There are many things that Magnetic Morning is good at. Naming things is not one of them.
Until a mere month before the group's debut EP was scheduled for release, the team of Swervedriver/Toshack Highway frontman Adam Franklin and Interpol drummer Sam Fogarino took the moniker "The Setting Suns." Unwittingly, they had taken the moniker from another band-the already-existing Setting Sun-who desperately wanted it back.
More recently they had naming issues with their brooding, atmospheric and quickly re-titled Magnetic Morning EP, which just hit stores with its unfortunately titled standout track, "Cold War Kids."
Franklinswears that the song, and its frequent cries of "You and me/ Cold war kids" wasn't meant as a slight to the band Cold War Kids.
"It came from a Hawkwind song," he says. "From the line 'Only the dead dreams of the cold war kid.' We thought, 'That's a great name for a tune.' Then, all of a sudden there was this band called 'The Cold War Kids.' The band was quite small at the time, but they kept getting bigger.
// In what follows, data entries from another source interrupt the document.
(** C2 as stated fails: a mapping that is set is replaced by a later [set]
    with a different destination id. *)
Lemma RunHashCache_set_replaces :
  ¬ (∀ (c : RunHashCache.t) (k v v' : string),
       RunHashCache.get c k = Some v →
       RunHashCache.get (RunHashCache.set c k v') k = Some v).
Proof.
  intros H.
  specialize (H (RunHashCache.set Sample.loaded "a1" "h0") "a1" "h0" "h9").
  by vm_compute in H; specialize (H eq_refl).
Qed.

Lemma RunHashCache_set_last_write_wins_witness :
  RunHashCache.get Sample.loaded "a1" = Some "h0"%string
  ∧ RunHashCache._needs_refresh Sample.loaded = false
  ∧ RunHashCache.get (RunHashCache.set Sample.loaded "a1" "h9") "a1" = Some "h9"%string
  ∧ RunHashCache._needs_refresh (RunHashCache.set Sample.loaded "a1" "h9") = true
  ∧ RunHashCache.set Sample.loaded "a1" "h0" = Sample.loaded.
Proof.
  destruct (RunHashCache_set_last_write_wins Sample.loaded "a1" "h9")
    as (Hget & _ & _ & _ & Hdirty & _).
  destruct (RunHashCache_set_last_write_wins Sample.loaded "a1" "h0")
    as (_ & _ & _ & _ & _ & Hsame).
  split_and!; [reflexivity|reflexivity|exact Hget| |].
  - apply Hdirty. discriminate.
  - apply Hsame. reflexivity.
Defined.

Lemma fs_run_refresh (c : RunHashCache.t) (fs : gmap string file_content) :
  fs_run (RunHashCache.refresh_ops c) fs
  = <[RunHashCache._cache_path c := JsonObject (RunHashCache._cache c)]> fs.
Proof. unfold fs_run. simpl. apply insert_insert_eq. Qed.

(** C3, as the code has it: with the dirty flag set, [refresh] leaves the
    cache file holding the full mapping, written in place: the file is first
    truncated, then filled, so that an interruption between the two leaves it
    unreadable.  No other file changes and the mapping in memory is kept. *)
Theorem RunHashCache_refresh_writes_in_place
    (c : RunHashCache.t) (fs : gmap string file_content) :
  RunHashCache._needs_refresh c = true →
  json_load (RunHashCache.refresh c fs).2 (RunHashCache._cache_path c)
    = Some (RunHashCache._cache c)
  ∧ RunHashCache._cache (RunHashCache.refresh c fs).1 = RunHashCache._cache c
  ∧ (∀ p, p ≠ RunHashCache._cache_path c →
          (RunHashCache.refresh c fs).2 !! p = fs !! p)
  ∧ json_load (RunHashCache.refresh_interrupted 1 c fs) (RunHashCache._cache_path c)
    = None.
Proof.
  intros _. unfold RunHashCache.refresh. cbn [fst snd].
  rewrite fs_run_refresh. unfold json_load. split_and!.
  - by rewrite lookup_insert_eq.
  - done.
  - intros p Hp. by rewrite lookup_insert_ne.
  - unfold RunHashCache.refresh_interrupted, fs_run. simpl.
    by rewrite lookup_insert_eq.
Qed.

Lemma RunHashCache_refresh_writes_in_place_witness :
  let c := RunHashCache.set Sample.loaded "a2" "h1" in
  RunHashCache._needs_refresh c = true
  ∧ json_load (RunHashCache.refresh c Sample.disk).2 (RunHashCache._cache_path c)
    = Some (RunHashCache._cache c).
Proof.
  intros c. split; [reflexivity|].
  apply (RunHashCache_refresh_writes_in_place c Sample.disk). reflexivity.
Defined.

(** C3 as stated fails on each count.  A cache loaded from disk and never
    changed (the flag is not set) still has its file truncated and rewritten by
    [refresh], and an interruption after the truncation has lost what the file
    held; and after [refresh] of a changed cache the flag is still set. *)
Lemma RunHashCache_refresh_not_gated_not_atomic :
  RunHashCache._needs_refresh Sample.loaded = false
  ∧ json_load Sample.disk Sample.cache_path = Some {[ "a1" := "h0" ]}
  ∧ RunHashCache.refresh_ops Sample.loaded ≠ []
  ∧ json_load (RunHashCache.refresh_interrupted 1 Sample.loaded Sample.disk)
      Sample.cache_path = None
  ∧ RunHashCache._needs_refresh
      (RunHashCache.refresh (RunHashCache.set Sample.loaded "a2" "h1") Sample.disk).1
    = true.
Proof. by vm_compute. Qed.
(** * senza: the Elastic Load Balancer component

    A shallow embedding of [senza/components/elastic_load_balancer.py]:
    [get_load_balancer_name], [get_listeners] and
    [component_elastic_load_balancer], together with the properties the
    specification states about them.

    Python values are embedded as a small JSON-like universe, dictionaries
    as insertion-ordered association lists, and the calls to the cloud
    stores, the operator prompt and the mutation of the shared output
    document as a state-and-error monad over an event trace. *)

From Stdlib Require Import String Ascii List ZArith Lia Bool.
From Stdlib Require Import Sorted Permutation DecimalString.
Import ListNotations.
Open Scope string_scope.

Set Implicit Arguments.
Set Warnings "-register-all".
Set Warnings "-notation-overridden".
Set Warnings "-notation-incompatible-prefix".
Set Warnings "-postfix-notation-not-level-1".

(** ** Python [str] operations used by the module *)

Module PyStr.

(** [s[:l]] for an arbitrary integer [l]: a negative bound counts from the
    end of the string, and bounds are clamped to [0 .. len s]. *)
Definition slice_to (l : Z) (s : string) : string :=
  let n := Z.of_nat (String.length s) in
  let stop := if (l <? 0)%Z then Z.max 0 (l + n) else Z.min l n in
  substring 0 (Z.to_nat stop) s.

Definition lower_ascii (c : ascii) : ascii :=
  let n := nat_of_ascii c in
  if (65 <=? n)%nat && (n <=? 90)%nat then ascii_of_nat (n + 32) else c.

(** [s.lower()] on the ASCII range. *)
Fixpoint lower (s : string) : string :=
  match s with
  | EmptyString => EmptyString
  | String c r => String (lower_ascii c) (lower r)
  end.
Lemma parse_path_keep (s : string) :
  parse_path s = mkPurePath (fst (splitroot s)) (filter keep_part (str_split SEP (snd (splitroot s)))).
Proof. unfold parse_path. destruct (splitroot s); reflexivity. Qed.

Ltac splitroot_cases :=
  repeat match goal with
  | |- context [Ascii.eqb ?a ?b] => destruct (Ascii.eqb a b)
  | |- context [match ?x with String _ _ => _ | EmptyString => _ end] => destruct x
  end.

Lemma splitroot_root_cases (s : string) :
  fst (splitroot s) = "" \/ fst (splitroot s) = "/" \/ fst (splitroot s) = "//".
Proof. unfold splitroot. splitroot_cases; cbn; auto. Qed.

Lemma splitroot_root_empty (s : string) :
  fst (splitroot s) = "" <-> starts_with_sep s = false.
Proof.
  unfold splitroot, starts_with_sep. splitroot_cases; cbn; split; (discriminate || reflexivity).
Qed.

Lemma path_is_absolute_parse (s : string) :
  path_is_absolute (parse_path s) = starts_with_sep s.
Proof.
  rewrite parse_path_keep. unfold path_is_absolute. cbn [p_root].
  destruct (starts_with_sep s) eqn:Hs.
  - destruct (String.eqb (fst (splitroot s)) "") eqn:He; [|reflexivity].
    apply String.eqb_eq, splitroot_root_empty in He. congruence.
  - apply splitroot_root_empty in Hs. rewrite Hs. reflexivity.
Qed.

(** Appending to an absolute path keeps its root; only a lone ["/"] or
    ["//"] followed by another slash would change it. *)
Lemma splitroot_app (base t : string) :
  starts_with_sep base = true ->
  ((base = "/" \/ base = "//") -> starts_with_sep t = false) ->
  splitroot (base ++ t) = (fst (splitroot base), (snd (splitroot base) ++ t)%string).
Proof.
  intros Hb Ht. destruct base as [|c1 r]; [discriminate|]. cbn in Hb.
  apply Ascii.eqb_eq in Hb; subst c1.
  destruct r as [|c2 r2].
  - cbn. destruct t as [|c t]; [reflexivity|]. cbn in Ht.
    rewrite Ht by (left; reflexivity). reflexivity.
  - cbn [append splitroot]. rewrite Ascii.eqb_refl.
    destruct (Ascii.eqb c2 SEP) eqn:H2; [|reflexivity].
    apply Ascii.eqb_eq in H2; subst c2.
    destruct r2 as [|c3 r3].
    + cbn. destruct t as [|c t]; [reflexivity|]. cbn in Ht.
      rewrite Ht by (right; reflexivity). reflexivity.
    + cbn [append]. destruct (Ascii.eqb c3 SEP); reflexivity.
Qed.
Fixpoint p_digits (w : nat) (acc : Z) (s : string) : option (Z * string) :=
  match w with
  | O => Some (acc, s)
  | S w' => match s with
            | String a s' => match digit_val a with Some d => p_digits w' (acc * 10 + d) s' | None => None end
            | "" => None
            end
  end.
Definition p_char (c : char) (s : string) : option string :=
  match s with String a s' => if Ascii.eqb a c then Some s' else None | "" => None end.
(** [getnum(value, false)]: one or two digits *)
Definition p_hour (s : string) : option (Z * string) :=
  match p_digits 2 0 s with Some r => Some r | None => p_digits 1 0 s end.
(** digits of a fraction: nine count, the rest are read and dropped *)
Fixpoint p_frac (k : nat) (acc : Z) (s : string) : Z * string :=
  match s with
  | "" => (acc * 10 ^ Z.of_nat k, "")
  | String a s' =>
      match digit_val a with
      | None => (acc * 10 ^ Z.of_nat k, s)
      | Some d => match k with
                  | O => p_frac O acc s'
                  | S k' => p_frac k' (acc * 10 + d) s'
                  end
      end
  end.
Definition p_opt_frac (s : string) : Z * string :=
  match s with
  | String a (String b s') =>
      if (Ascii.eqb a "." || Ascii.eqb a ",") && match digit_val b with Some _ => true | None => false end
      then p_frac 9 0 (String b s') else (0, s)
  | _ => (0, s)
  end.
Definition p_zone (s : string) : option (Z * string) :=
  match s with
  | String "Z" s' => Some (0, s')
  | String sg s1 =>
      '(h, s2) ← p_digits 2 0 s1; s3 ← p_char ":" s2; '(m, s4) ← p_digits 2 0 s3;
      if (h <=? 24) && (m <=? 60) then
        if Ascii.eqb sg "+" then Some ((h * 60 + m) * 60, s4)
        else if Ascii.eqb sg "-" then Some (- ((h * 60 + m) * 60), s4)
        else None
      else None
  | "" => None
  end.

(** [time.Parse(time.RFC3339, s)]; the layout with nanoseconds accepts the same
    texts, since a fraction may follow the seconds in either. *)
Definition parse_rfc3339 (s : string) : option gotime :=
  '(y, s) ← p_digits 4 0 s; s ← p_char "-" s;
  '(mo, s) ← p_digits 2 0 s; s ← p_char "-" s;
  '(d, s) ← p_digits 2 0 s; s ← p_char "T" s;
  '(h, s) ← p_hour s; s ← p_char ":" s;
  '(mi, s) ← p_digits 2 0 s; s ← p_char ":" s;
  '(sec, s) ← p_digits 2 0 s;
  let '(ns, s) := p_opt_frac s in
  '(o, s) ← p_zone s;
  if String.eqb s "" && (1 <=? mo) && (mo <=? 12) && (1 <=? d) && (d <=? days_in_month mo y) &&
     (h <? 24) && (mi <? 60) && (sec <? 60) then
    Some (GoTime ((days_from_civil y mo d * 86400 + h * 3600 + mi * 60 + sec - o) * second + ns) None o)
  else None.

(** ** Round trip *)

Lemma digit_val_digit z : 0 ≤ z < 10 → digit_val (digit z) = Some z.
Proof.
  intros. unfold digit_val, digit. rewrite bz_zb by lia.
  replace (_ && _) with true by lia. f_equal. lia.
Qed.

Lemma p_digits_digits w acc z t :
  p_digits w acc (digits w z +:+ t) = Some (acc * 10 ^ Z.of_nat w + z mod 10 ^ Z.of_nat w, t).
Proof.
  revert acc. induction w as [|w IH]; intros acc; simpl.
  { rewrite Z.mod_1_r. do 2 f_equal. lia. }
  rewrite digit_val_digit by (apply Z.mod_pos_bound; lia). rewrite IH.
  rewrite Nat2Z.inj_succ, Z.pow_succ_r by lia. rewrite (Z.mul_comm 10 (10 ^ _)).
  rewrite Z.rem_mul_r by lia. generalize (10 ^ Z.of_nat w). intros p. do 2 f_equal. lia.
Qed.

Lemma p_digits_fmt w z t : 0 ≤ z < 10 ^ Z.of_nat w →
  p_digits w 0 (fmt_int w z +:+ t) = Some (z, t).
Proof.
  intros. unfold fmt_int. replace (z <? 0) with false by lia. replace (z <? _) with true by lia.
  rewrite p_digits_digits, Z.mod_small by lia. done.
Qed.

Lemma p_frac_digits k acc n t : 0 ≤ n < 10 ^ Z.of_nat k →
  (∀ a u, t = String a u → digit_val a = None) →
  p_frac k acc (frac_digits k n +:+ t) = (acc * 10 ^ Z.of_nat k + n, t).
Proof.
  intros Hn Ht. revert acc n Hn. induction k as [|k IH]; intros acc n Hn.
  { simpl in *. assert (n = 0) as -> by lia. destruct t as [|a u]; simpl.
    - f_equal; lia. - rewrite (Ht a u eq_refl). f_equal; lia. }
  simpl frac_digits. destruct (Z.eqb_spec n 0) as [->|Hne].
  { simpl (_ +:+ _). unfold p_frac. destruct t as [|a u]; [f_equal; lia|].
    rewrite (Ht a u eq_refl). f_equal; lia. }
  rewrite Nat2Z.inj_succ, Z.pow_succ_r in * by lia.
  assert (0 < 10 ^ Z.of_nat k) by (apply Z.pow_pos_nonneg; lia).
  simpl. rewrite digit_val_digit by (split; [apply Z.div_pos; lia|apply Z.div_lt_upper_bound; lia]).
  rewrite IH by (apply Z.mod_pos_bound; lia). f_equal.
  generalize (Z.div_mod n (10 ^ Z.of_nat k) ltac:(lia)). lia.
Qed.

Lemma p_zone_fmt o : o mod 60 = 0 → Z.abs o < 86400 → p_zone (fmt_zone o) = Some (o, "").
Proof.
  intros Hm Ho. unfold fmt_zone. destruct (Z.eqb_spec o 0) as [->|Hne]; [done|].
  set (z := Z.abs (Z.quot o 60)).
  assert (Hz : 0 ≤ z < 1440 ∧ z * 60 = Z.abs o) by (subst z; Z.to_euclidean_division_equations; lia).
  clearbody z.
  assert (Hsg : (Z.quot o 60 <? 0) = (o <? 0)) by (Z.to_euclidean_division_equations; lia).
  rewrite Hsg.
  assert (Hp : ∀ sg, (sg = "+"%char ∨ sg = "-"%char) →
    p_zone (String sg (fmt_int 2 (z / 60) +:+ ":" +:+ fmt_int 2 (z mod 60))) =
    Some ((if Ascii.eqb sg "+" then 1 else -1) * (z * 60), "")).
  { intros sg Hs.
    assert (0 ≤ z / 60 < 24 ∧ 0 ≤ z mod 60 < 60 ∧ z = 60 * (z / 60) + z mod 60) as (Hh & Hmm & Hzz)
      by (Z.to_euclidean_division_equations; lia).
    assert (Hd := p_digits_fmt 2 (z / 60) (":" +:+ fmt_int 2 (z mod 60)) ltac:(lia)).
    assert (Hd' := p_digits_fmt 2 (z mod 60) "" ltac:(lia)). rewrite sapp_nil_r in Hd'.
    unfold p_zone. destruct Hs as [-> | ->]; rewrite Hd; cbn -[p_digits fmt_int Z.mul Z.add Z.opp];
      rewrite Hd'; cbn -[Z.mul Z.add Z.opp]; replace (_ && _) with true by lia; do 2 f_equal; lia. }
  destruct (Z.ltb_spec o 0); cbn [String.append]; rewrite Hp by auto; simpl; do 2 f_equal; lia.
Qed.

(** What a formatted instant is parsed to: the same zone, the wall clock up to
    the precision that was printed. *)
Definition year_of (t : gotime) : Z := (civil_from_days ((wall t / second + off t) / 86400)).1.1.
Definition printable (t : gotime) : Prop :=
  0 ≤ year_of t ≤ 9999 ∧ off t mod 60 = 0 ∧ Z.abs (off t) < 86400.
But we had already recorded the song."
Luckily, music is about more than nomenclature. If it weren't, Magnetic Morning would be in trouble, and not just with all the bands whose names they've accidentally used. They would be in trouble with those who read Magnetic Morning's lineup and expected Interpol's or Swervedriver's music. Magnetic Morning fronts its own sound, more moody than Franklin's other work and more rock 'n' roll than Fogarino's.
That's just how the band wants it to be: not a side project, not a collaboration between bands, but an entity of its own.
"In some ways, it would be really nice for someone to say, 'I hate Interpol, I really hate Swervedriver, but I like you guys,'" Franklin says.
So, sans the Interpol and Swervedriver lineage, Magnetic Morning is just a band that formed in 2006 after being introduced at dinner by a mutual friend. Never mind that the friend was the prominent rock journalist Jack Rabid, or that they were introduced having been fans of each other's music, or that they had to write their songs by e-mailing MP3s of ideas to each other to work around their touring and recording schedules.
"It's kind of easier [to write songs that way]," Franklin says. "You don't have to be in the same room with the other guy; you can think out your part by yourself. And when you send it away, he can take his time and let it sink in for a week."
Though Fogarino and Franklin live down the street from each other in Jersey City, N.J., the first time the duo played their songs together was in the recording studio.
While the album was being written, Franklin was actively involved in at least five projects: Magnetic Morning, of course, but also a Swervedriver reunion tour ("We sounded better than the last time we played, 10 years ago"), a solo album, and a few European gigs playing guitar for the band Sophia-gigs where, of all things, Sophia split the bill with the band Cold War Kids.
For Franklin, it's a bizarre paradox. Though these multiple projects mean more work, they've helped him focus and take a more casual approach to songwriting.
"You write whatever is coming out of you, not having to put yourself into this band's mind-set or another's," he says.
And, ultimately, the more bands he works with, the more he can solve Magnetic Morning's only major problem: naming things.
"We took 'Magnetic Morning' from the title of a Toshack Highway album. I was saying we should name it something cool, like 'Magnetic Morning,'" Franklin says. "We realized, 'Wait a minute, we could just name it that.'"
Magnetic Morning headlines a 10 p.m. bill at the Cactus Club with The Life and Times and Sleep Comes Down on Saturday, Oct. 25.